On the phone, we spoke about people from school. That was our world. We were both popular as we were an inseparable team. In time, as he found his faith, and other sources of sustenance, the team was not just us. (I no longer lived as close to begin with, and besides, I also got closer to another friend we both were familiar with.) Gradually, “…we drifted apart.” I don’t know if he completed sixth form but I had to go college as, having been excluded, I was not welcome back. Other people we grew up with just stayed on and did their thing, but that wasn’t the case with us. After college, for instance, I lost my way as all the rage inside imprisoned me, and became a barrier to being. I have dealt with that, but at the expense of much vanity. I had to prioritise which meant cutting away from many people, and so, as we both shared, when we see other people from that world (“school”), we just ignore them and go elsewhere, so as to avoid the conversation/confrontation. (These encounters tend to be exceptionally empty with people boasting about their partner, car, and home and job status, in addition to gleaning over some other: gossip, rumour, trivia, hearsay etc.) If it’s not constructive, avoid it.

So much affects, informs and moulds us growing up, as we are shaped by the peoples in the environment in addition to the very environment itself.
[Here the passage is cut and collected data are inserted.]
(** * chezmoi: the configuration layer (cmd/config.go), the TAR system and
      the source-name codec, embedded in Rocq.

    Go strings hold UTF-8.  [strings.ToLower], the conversion [[]rune(s)]
    and the regexp engine all work rune by rune, and a prefix test on bytes
    agrees with the prefix test on runes for well-formed UTF-8, so a Go
    string is modelled by its sequence of code points. *)

From Stdlib Require Import ZArith List Ascii String Lia Bool.
From stdpp Require Import gmap strings list.

Local Open Scope Z_scope.
Local Set Warnings "-register-all".
Local Set Warnings "-notation-for-abbreviation".

(** ** Text *)

Definition rune : Type := Z.
Abbreviation text := (list rune).

Definition runeOfAscii (a : ascii) : rune := Z.of_N (N_of_ascii a).

(** [T "abc"] is the Go string literal ["abc"]. *)
Fixpoint T (s : string) : text :=
  match s with
  | EmptyString => []
  | String a s' => runeOfAscii a :: T s'
  end.

Definition underscore : rune := 95.

(** [strings.Split(s, sep)] for a separator of one rune: the fields between
    the separators, in order; the empty string gives one empty field. *)
Fixpoint Split (s : text) (sep : rune) : list text :=
  match s with
  | [] => [[]]
  | r :: rest =>
      if Z.eqb r sep then [] :: Split rest sep
      else match Split rest sep with
           | w :: ws => (r :: w) :: ws
           | [] => [[r]]
           end
  end.

(** [strings.Join(words, sep)]. *)
Fixpoint Join (words : list text) (sep : text) : text :=
  match words with
  | [] => []
  | [w] => w
  | w :: ws => w ++ sep ++ Join ws sep
  end.

(** ** Case conversion (cmd/config.go, lines 122-127 and 571-614) *)

Definition wellKnownAbbreviations : gset text :=
  {[ T "ANSI"; T "CPE"; T "ID"; T "URL" ]}.

(** isWellKnownAbbreviation returns true if word is a well known
    abbreviation. *)
Definition isWellKnownAbbreviation (word : text) : bool :=
  bool_decide (word ∈ wellKnownAbbreviations).

Section CaseConversion.

(** The case tables of Go's package [unicode]. *)
Variable unicodeToLower : rune -> rune.
Variable unicodeToTitle : rune -> rune.

(** [strings.ToLower]. *)
Definition ToLower (s : text) : text := map unicodeToLower s.

(** titilize returns s, titilized. *)
Definition titilize (s : text) : text :=
  match s with
  | [] => s
  | r :: runes => unicodeToTitle r :: runes
  end.

(** One iteration of the loop body of upperSnakeCaseToCamelCase, at index
    [i] with [word = words[i]]. *)
Definition camelStep (i : nat) (word : text) (words : list text) : list text :=
  if Nat.eqb i 0 then <[i := ToLower word]> words
  else if negb (isWellKnownAbbreviation word)
       then <[i := titilize (ToLower word)]> words
       else words.

(** [for i, word := range words { ... }]: [n] iterations remain, the next
    index is [i]; each iteration reads [words[i]] from the slice as the
    earlier iterations left it. *)
Fixpoint camelRange (n i : nat) (words : list text) : list text :=
  match n with
  | O => words
  | S n' =>
      match words !! i with
      | Some word => camelRange n' (S i) (camelStep i word words)
      | None => words
      end
  end.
There are many surprises and sudden realities to deal with, as they arise, and yet, it is this response factor that also plays an important role in ensuring the being remains integrated for the future to come – and the ones not yet born. At that at we are just so oblivious, and yet, the worst crime, the life sentence punishment is the failure of the parents, for they just don’t prepare us for these things. Those from the traditional and conventional backgrounds can fall back, but we fall flat. We have nothing to catch us, and so, unlike them, we can not rely on a safety net, and furthermore, being without any degree of preparedness or institutional literacy, we struggle to even find avenues that offer help and support. We find ourselves alone, and so, dealing with the crisis of identity and desire, compounded by the reality of no longer having a dependable roof over our heads, we come to realise the depth of the war against our existence. Many fall…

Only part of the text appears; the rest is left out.